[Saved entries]
Lemma steps_keep dc dc' :
  rtc dc_step dc dc' ->
  dc'.(DeviceCode.DeviceCodeHash) = dc.(DeviceCode.DeviceCodeHash) /\
  dc'.(DeviceCode.ClientID) = dc.(DeviceCode.ClientID) /\
  dc'.(DeviceCode.Scopes) = dc.(DeviceCode.Scopes) /\
  dc'.(DeviceCode.ExpiresAt) = dc.(DeviceCode.ExpiresAt).
Proof. induction 1 as [|x y z Hs _ IH]; [done|]. destruct Hs; apply IH. Qed.

(** A decision is final, and so is the consumption of the code. *)
Lemma terminal_stays dc dc' :
  rtc dc_step dc dc' -> terminal dc ->
  dc'.(DeviceCode.Status) = dc.(DeviceCode.Status) /\
  dc'.(DeviceCode.UserID) = dc.(DeviceCode.UserID) /\
  dc'.(DeviceCode.SessionID) = dc.(DeviceCode.SessionID).
Proof.
  unfold terminal. induction 1 as [|x y z Hs _ IH]; intros Ht; [done|].
  destruct Hs; [by apply IH | | |]; exfalso; destruct Ht; congruence.
Qed.

(** The user and the session a code was approved for never change again. *)
Lemma approval_stays dc dc' :
  rtc dc_step dc dc' -> dc.(DeviceCode.Status) = "authorized" ->
  dc'.(DeviceCode.UserID) = dc.(DeviceCode.UserID) /\
  dc'.(DeviceCode.SessionID) = dc.(DeviceCode.SessionID) /\
  (dc'.(DeviceCode.Status) = "authorized" \/ dc'.(DeviceCode.Status) = "consumed").
Proof.
  induction 1 as [|x y z Hs Hr IH]; intros Ha; [auto|].
  destruct Hs; try congruence; [by apply IH|].
  destruct (terminal_stays _ _ Hr) as (-> & -> & ->); [by right | auto].
Qed.

(** The table is indexed by the digest, and its rows only take steps; the rows
    that appear start pending. *)
Definition codes_wf (t : gmap string DeviceCode.t) : Prop :=
  forall h dc, t !! h = Some dc -> dc.(DeviceCode.DeviceCodeHash) = h.

Definition rows_step (t t' : gmap string DeviceCode.t) : Prop :=
  (forall h dc, t !! h = Some dc -> exists dc', t' !! h = Some dc' /\ rtc dc_step dc dc') /\
  (forall h dc', t' !! h = Some dc' -> t !! h = None ->
     exists dc, dc.(DeviceCode.Status) = "pending" /\ rtc dc_step dc dc').

Definition evolves (d d' : DB) : Prop :=
  codes_wf d.(device_codes) ->
  codes_wf d'.(device_codes) /\ rows_step d.(device_codes) d'.(device_codes).

#[export] Instance evolves_preorder : PreOrder evolves.
Proof.
  split.
  - intros d Hwf. split; [done|]. split; [by eauto using rtc_refl | congruence].
  - intros d d' d'' H1 H2 Hwf. destruct (H1 Hwf) as [Hwf' [Ha Hb]].
    destruct (H2 Hwf') as [Hwf'' [Ha' Hb']]. split; [done|]. split.
    + intros h dc (dc' & Hdc' & Hr)%Ha. destruct (Ha' _ _ Hdc') as (dc'' & ? & ?).
      eauto using rtc_trans.
    + intros h dc'' Hdc'' Hn. destruct (d'.(device_codes) !! h) as [dc'|] eqn:E; [|by eauto].
      destruct (Hb _ _ E Hn) as (dc & Hp & Hr). destruct (Ha' _ _ E) as (dc2 & Hdc2 & Hr2).
      rewrite Hdc'' in Hdc2. injection Hdc2 as <-. eauto using rtc_trans.
Qed.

• **WORK ITEM**: Produce an exact copy of every entry above.

• **RESULT OF THE TASK**:
Lemma steps_keep dc dc' :
  rtc dc_step dc dc' ->
  dc'.(DeviceCode.DeviceCodeHash) = dc.(DeviceCode.DeviceCodeHash) /\
  dc'.(DeviceCode.ClientID) = dc.(DeviceCode.ClientID) /\
  dc'.(DeviceCode.Scopes) = dc.(DeviceCode.Scopes) /\
  dc'.(DeviceCode.ExpiresAt) = dc.(DeviceCode.ExpiresAt).
Proof. induction 1 as [|x y z Hs _ IH]; [done|]. destruct Hs; apply IH. Qed.

(** A decision is final, and so is the consumption of the code. *)
Lemma terminal_stays dc dc' :
  rtc dc_step dc dc' -> terminal dc ->
  dc'.(DeviceCode.Status) = dc.(DeviceCode.Status) /\
  dc'.(DeviceCode.UserID) = dc.(DeviceCode.UserID) /\
  dc'.(DeviceCode.SessionID) = dc.(DeviceCode.SessionID).
Proof.
  unfold terminal. induction 1 as [|x y z Hs _ IH]; intros Ht; [done|].
  destruct Hs; [by apply IH | | |]; exfalso; destruct Ht; congruence.
Qed.

(** The user and the session a code was approved for never change again. *)
Lemma approval_stays dc dc' :
  rtc dc_step dc dc' -> dc.(DeviceCode.Status) = "authorized" ->
  dc'.(DeviceCode.UserID) = dc.(DeviceCode.UserID) /\
  dc'.(DeviceCode.SessionID) = dc.(DeviceCode.SessionID) /\
  (dc'.(DeviceCode.Status) = "authorized" \/ dc'.(DeviceCode.Status) = "consumed").
Proof.
  induction 1 as [|x y z Hs Hr IH]; intros Ha; [auto|].
  destruct Hs; try congruence; [by apply IH|].
  destruct (terminal_stays _ _ Hr) as (-> & -> & ->); [by right | auto].
Qed.

(** The table is indexed by the digest, and its rows only take steps; the rows
    that appear start pending. *)
Definition codes_wf (t : gmap string DeviceCode.t) : Prop :=
  forall h dc, t !! h = Some dc -> dc.(DeviceCode.DeviceCodeHash) = h.

Definition rows_step (t t' : gmap string DeviceCode.t) : Prop :=
  (forall h dc, t !! h = Some dc -> exists dc', t' !! h = Some dc' /\ rtc dc_step dc dc') /\
  (forall h dc', t' !! h = Some dc' -> t !! h = None ->
     exists dc, dc.(DeviceCode.Status) = "pending" /\ rtc dc_step dc dc').

Definition evolves (d d' : DB) : Prop :=
  codes_wf d.(device_codes) ->
  codes_wf d'.(device_codes) /\ rows_step d.(device_codes) d'.(device_codes).

#[export] Instance evolves_preorder : PreOrder evolves.
Proof.
  split.
  - intros d Hwf. split; [done|]. split; [by eauto using rtc_refl | congruence].
  - intros d d' d'' H1 H2 Hwf. destruct (H1 Hwf) as [Hwf' [Ha Hb]].
    destruct (H2 Hwf') as [Hwf'' [Ha' Hb']]. split; [done|]. split.
    + intros h dc (dc' & Hdc' & Hr)%Ha. destruct (Ha' _ _ Hdc') as (dc'' & ? & ?).
      eauto using rtc_trans.
    + intros h dc'' Hdc'' Hn. destruct (d'.(device_codes) !! h) as [dc'|] eqn:E; [|by eauto].
      destruct (Hb _ _ E Hn) as (dc & Hp & Hr). destruct (Ha' _ _ E) as (dc2 & Hdc2 & Hr2).
      rewrite Hdc'' in Hdc2. injection Hdc2 as <-. eauto using rtc_trans.
Qed.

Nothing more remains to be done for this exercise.